* **PROBLEM DETAILS**: Word for word, return the lines from the top of the listing to the line containing "Section Host.", both ends included, and no others.

* **PROVIDED RECORDS**:
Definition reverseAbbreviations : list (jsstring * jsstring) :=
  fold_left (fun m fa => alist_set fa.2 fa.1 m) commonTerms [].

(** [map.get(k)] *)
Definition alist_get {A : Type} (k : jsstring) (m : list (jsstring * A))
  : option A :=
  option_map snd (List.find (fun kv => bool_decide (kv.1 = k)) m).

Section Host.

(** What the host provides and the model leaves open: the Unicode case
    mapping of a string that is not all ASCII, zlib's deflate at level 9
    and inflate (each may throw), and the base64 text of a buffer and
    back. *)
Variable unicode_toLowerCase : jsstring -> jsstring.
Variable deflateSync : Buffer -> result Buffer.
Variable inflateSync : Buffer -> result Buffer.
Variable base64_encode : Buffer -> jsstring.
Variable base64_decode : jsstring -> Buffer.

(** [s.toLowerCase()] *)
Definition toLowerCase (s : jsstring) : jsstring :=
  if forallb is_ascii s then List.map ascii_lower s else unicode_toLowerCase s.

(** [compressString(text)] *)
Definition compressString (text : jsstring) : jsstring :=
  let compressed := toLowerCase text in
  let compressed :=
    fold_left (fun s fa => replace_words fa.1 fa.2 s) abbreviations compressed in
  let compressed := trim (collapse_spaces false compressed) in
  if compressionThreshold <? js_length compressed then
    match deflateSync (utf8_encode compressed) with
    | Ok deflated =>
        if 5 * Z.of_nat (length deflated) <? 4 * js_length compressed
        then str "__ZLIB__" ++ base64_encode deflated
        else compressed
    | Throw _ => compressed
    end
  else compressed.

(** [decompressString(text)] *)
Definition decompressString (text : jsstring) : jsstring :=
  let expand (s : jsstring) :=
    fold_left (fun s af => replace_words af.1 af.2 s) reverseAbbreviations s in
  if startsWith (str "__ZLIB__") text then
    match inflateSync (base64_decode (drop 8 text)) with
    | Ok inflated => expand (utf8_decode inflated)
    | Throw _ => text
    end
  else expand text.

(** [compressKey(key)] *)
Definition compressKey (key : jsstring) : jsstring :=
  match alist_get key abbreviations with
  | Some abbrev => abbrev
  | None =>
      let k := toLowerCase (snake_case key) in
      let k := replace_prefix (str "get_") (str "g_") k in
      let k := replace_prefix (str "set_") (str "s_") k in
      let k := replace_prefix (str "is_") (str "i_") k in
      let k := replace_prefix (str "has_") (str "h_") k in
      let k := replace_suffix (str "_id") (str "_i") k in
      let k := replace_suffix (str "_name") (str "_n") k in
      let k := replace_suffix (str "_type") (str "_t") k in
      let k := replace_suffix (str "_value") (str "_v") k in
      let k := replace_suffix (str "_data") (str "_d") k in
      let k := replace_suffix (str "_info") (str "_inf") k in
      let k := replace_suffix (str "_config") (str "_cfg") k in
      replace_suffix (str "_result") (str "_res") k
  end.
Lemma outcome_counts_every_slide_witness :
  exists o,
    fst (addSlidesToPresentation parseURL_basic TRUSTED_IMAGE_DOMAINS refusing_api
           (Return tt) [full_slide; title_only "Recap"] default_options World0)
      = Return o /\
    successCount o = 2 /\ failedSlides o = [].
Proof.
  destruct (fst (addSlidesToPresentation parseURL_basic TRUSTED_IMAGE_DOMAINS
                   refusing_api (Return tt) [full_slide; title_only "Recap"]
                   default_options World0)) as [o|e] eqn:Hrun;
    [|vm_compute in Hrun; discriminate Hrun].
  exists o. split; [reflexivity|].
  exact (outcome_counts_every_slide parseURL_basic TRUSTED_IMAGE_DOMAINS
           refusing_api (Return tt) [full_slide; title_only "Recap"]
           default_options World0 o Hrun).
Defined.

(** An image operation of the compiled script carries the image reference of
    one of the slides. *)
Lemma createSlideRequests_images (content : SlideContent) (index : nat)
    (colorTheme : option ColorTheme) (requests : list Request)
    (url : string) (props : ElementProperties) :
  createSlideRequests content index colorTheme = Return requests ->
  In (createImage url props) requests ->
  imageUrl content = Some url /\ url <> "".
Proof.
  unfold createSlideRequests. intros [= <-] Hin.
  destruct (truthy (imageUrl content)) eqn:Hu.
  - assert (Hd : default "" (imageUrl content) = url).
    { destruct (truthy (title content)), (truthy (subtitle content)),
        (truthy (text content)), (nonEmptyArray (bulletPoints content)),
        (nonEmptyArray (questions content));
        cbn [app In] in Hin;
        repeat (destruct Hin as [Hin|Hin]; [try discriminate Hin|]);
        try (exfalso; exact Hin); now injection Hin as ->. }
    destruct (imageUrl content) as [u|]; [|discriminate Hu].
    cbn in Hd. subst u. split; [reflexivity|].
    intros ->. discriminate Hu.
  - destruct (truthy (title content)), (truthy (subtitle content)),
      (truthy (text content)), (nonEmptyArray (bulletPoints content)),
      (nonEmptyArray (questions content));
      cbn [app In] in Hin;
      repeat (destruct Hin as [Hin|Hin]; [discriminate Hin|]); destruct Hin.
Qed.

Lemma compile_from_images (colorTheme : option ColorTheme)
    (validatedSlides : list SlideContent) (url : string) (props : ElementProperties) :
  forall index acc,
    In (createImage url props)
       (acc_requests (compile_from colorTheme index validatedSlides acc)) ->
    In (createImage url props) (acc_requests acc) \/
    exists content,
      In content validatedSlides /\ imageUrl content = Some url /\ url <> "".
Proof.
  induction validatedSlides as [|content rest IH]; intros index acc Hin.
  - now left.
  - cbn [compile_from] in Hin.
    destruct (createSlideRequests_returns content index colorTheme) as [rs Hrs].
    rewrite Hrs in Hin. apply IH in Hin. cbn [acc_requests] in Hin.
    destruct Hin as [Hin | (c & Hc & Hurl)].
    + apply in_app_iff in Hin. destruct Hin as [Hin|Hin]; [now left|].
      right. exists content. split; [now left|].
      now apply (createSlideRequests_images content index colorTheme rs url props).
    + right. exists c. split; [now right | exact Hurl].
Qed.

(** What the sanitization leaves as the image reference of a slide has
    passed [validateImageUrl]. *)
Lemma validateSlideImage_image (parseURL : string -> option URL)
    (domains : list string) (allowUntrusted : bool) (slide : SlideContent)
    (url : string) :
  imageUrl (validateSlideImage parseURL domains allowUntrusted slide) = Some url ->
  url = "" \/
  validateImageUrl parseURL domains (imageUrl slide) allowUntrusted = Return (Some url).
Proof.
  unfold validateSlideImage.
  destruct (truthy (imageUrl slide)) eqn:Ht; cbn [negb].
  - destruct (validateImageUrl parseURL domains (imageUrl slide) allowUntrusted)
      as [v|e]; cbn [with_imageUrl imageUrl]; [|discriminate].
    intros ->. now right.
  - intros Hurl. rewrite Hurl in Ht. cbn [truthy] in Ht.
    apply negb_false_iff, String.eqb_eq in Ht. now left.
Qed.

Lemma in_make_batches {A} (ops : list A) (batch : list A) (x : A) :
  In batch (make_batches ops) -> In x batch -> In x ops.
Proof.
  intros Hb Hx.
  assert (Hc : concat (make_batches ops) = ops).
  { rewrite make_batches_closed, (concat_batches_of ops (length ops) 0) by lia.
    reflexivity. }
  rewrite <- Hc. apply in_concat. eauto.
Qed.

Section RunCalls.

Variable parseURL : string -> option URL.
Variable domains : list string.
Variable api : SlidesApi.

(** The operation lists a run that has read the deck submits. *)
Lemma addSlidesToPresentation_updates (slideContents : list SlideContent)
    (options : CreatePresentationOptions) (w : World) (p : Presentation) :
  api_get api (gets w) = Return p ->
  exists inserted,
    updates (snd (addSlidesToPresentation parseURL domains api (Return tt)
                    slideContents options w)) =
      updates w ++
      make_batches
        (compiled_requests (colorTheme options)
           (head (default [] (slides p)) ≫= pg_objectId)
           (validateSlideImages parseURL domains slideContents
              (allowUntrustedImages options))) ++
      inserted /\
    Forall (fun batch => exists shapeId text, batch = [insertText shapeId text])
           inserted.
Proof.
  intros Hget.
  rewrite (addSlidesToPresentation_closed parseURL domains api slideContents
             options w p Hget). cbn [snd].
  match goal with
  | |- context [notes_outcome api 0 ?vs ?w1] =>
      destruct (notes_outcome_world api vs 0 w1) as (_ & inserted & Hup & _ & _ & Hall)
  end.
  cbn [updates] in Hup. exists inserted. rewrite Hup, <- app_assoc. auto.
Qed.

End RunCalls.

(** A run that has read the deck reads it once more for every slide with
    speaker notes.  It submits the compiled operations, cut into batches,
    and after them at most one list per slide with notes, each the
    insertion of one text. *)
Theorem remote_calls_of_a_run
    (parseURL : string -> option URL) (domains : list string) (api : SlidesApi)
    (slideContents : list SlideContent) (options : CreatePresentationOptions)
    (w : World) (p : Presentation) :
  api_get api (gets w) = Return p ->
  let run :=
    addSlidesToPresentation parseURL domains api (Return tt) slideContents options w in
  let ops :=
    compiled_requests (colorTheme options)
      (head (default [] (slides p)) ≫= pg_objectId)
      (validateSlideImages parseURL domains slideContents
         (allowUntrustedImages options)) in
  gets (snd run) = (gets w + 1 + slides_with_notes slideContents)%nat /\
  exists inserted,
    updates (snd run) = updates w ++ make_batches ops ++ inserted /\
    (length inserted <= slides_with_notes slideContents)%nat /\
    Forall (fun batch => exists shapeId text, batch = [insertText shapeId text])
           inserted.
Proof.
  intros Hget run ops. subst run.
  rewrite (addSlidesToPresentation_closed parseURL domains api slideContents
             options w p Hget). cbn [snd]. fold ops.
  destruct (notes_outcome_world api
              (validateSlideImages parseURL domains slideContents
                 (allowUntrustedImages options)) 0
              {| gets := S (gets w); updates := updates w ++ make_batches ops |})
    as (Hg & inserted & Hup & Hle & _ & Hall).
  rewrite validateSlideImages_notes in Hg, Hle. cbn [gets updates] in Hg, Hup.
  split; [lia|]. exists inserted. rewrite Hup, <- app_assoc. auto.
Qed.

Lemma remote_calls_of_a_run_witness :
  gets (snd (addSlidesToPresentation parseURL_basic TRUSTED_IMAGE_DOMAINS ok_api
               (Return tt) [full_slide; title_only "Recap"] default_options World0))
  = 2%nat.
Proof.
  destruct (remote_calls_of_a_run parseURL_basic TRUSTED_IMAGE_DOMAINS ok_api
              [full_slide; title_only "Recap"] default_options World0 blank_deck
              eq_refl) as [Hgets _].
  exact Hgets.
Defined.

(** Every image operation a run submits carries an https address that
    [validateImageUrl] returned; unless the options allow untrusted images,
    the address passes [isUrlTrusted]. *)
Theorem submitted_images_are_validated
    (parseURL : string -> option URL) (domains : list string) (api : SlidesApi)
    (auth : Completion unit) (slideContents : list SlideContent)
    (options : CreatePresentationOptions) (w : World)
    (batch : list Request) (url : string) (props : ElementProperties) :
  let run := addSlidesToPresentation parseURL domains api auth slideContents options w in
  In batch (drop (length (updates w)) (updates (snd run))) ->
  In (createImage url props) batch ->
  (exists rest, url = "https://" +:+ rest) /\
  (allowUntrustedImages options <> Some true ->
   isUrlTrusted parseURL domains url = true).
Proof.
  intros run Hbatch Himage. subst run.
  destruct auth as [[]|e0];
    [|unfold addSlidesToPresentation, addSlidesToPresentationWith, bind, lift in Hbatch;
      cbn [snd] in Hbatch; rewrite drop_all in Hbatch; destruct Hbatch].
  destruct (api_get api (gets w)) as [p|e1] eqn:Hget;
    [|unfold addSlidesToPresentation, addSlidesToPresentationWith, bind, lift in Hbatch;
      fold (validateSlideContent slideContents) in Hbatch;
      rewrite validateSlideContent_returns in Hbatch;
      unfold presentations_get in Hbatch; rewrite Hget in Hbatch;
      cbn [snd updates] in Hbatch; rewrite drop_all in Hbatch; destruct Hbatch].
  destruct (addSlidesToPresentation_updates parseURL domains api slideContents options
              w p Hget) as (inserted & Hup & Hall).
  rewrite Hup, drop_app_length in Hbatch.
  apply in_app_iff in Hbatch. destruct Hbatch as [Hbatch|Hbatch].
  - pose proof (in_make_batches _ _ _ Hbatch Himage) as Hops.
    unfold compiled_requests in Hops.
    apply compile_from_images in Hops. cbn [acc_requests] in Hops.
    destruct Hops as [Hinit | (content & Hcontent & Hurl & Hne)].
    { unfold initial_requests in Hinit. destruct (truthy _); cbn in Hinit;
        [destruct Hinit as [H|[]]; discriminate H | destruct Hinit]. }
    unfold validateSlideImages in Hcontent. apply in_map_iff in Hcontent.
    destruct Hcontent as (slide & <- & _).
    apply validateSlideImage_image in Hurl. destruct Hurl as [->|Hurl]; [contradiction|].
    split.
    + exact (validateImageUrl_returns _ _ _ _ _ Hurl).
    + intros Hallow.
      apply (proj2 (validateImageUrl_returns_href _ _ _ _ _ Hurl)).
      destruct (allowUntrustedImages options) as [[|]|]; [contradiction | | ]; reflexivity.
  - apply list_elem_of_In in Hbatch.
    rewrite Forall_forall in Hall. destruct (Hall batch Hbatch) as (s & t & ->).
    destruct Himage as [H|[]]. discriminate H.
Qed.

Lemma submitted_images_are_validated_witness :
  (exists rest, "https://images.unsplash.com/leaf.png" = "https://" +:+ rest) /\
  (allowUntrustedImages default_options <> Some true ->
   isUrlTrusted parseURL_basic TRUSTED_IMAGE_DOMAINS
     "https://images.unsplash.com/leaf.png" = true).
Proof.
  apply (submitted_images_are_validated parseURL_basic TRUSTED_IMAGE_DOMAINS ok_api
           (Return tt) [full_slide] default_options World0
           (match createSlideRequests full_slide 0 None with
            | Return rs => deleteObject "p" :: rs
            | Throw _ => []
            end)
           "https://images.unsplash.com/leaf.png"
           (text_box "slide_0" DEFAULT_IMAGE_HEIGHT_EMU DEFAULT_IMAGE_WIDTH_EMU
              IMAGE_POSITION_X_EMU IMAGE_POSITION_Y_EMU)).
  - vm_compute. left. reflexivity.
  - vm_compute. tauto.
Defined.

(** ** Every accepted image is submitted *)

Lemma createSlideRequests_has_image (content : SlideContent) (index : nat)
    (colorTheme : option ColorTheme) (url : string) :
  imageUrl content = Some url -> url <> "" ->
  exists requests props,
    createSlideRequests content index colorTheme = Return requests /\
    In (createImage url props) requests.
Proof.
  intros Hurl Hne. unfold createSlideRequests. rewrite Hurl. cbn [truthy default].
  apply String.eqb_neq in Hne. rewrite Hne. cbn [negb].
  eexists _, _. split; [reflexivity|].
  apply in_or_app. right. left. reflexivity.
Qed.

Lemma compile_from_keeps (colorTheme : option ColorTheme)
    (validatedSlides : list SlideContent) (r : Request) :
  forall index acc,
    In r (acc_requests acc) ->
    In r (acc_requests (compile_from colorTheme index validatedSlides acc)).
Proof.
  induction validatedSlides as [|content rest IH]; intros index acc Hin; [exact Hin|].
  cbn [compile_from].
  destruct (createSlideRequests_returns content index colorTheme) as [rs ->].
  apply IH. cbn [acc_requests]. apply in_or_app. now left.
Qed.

* **WORKED SOLUTION**:
Definition reverseAbbreviations : list (jsstring * jsstring) :=
  fold_left (fun m fa => alist_set fa.2 fa.1 m) commonTerms [].

(** [map.get(k)] *)
Definition alist_get {A : Type} (k : jsstring) (m : list (jsstring * A))
  : option A :=
  option_map snd (List.find (fun kv => bool_decide (kv.1 = k)) m).

Section Host.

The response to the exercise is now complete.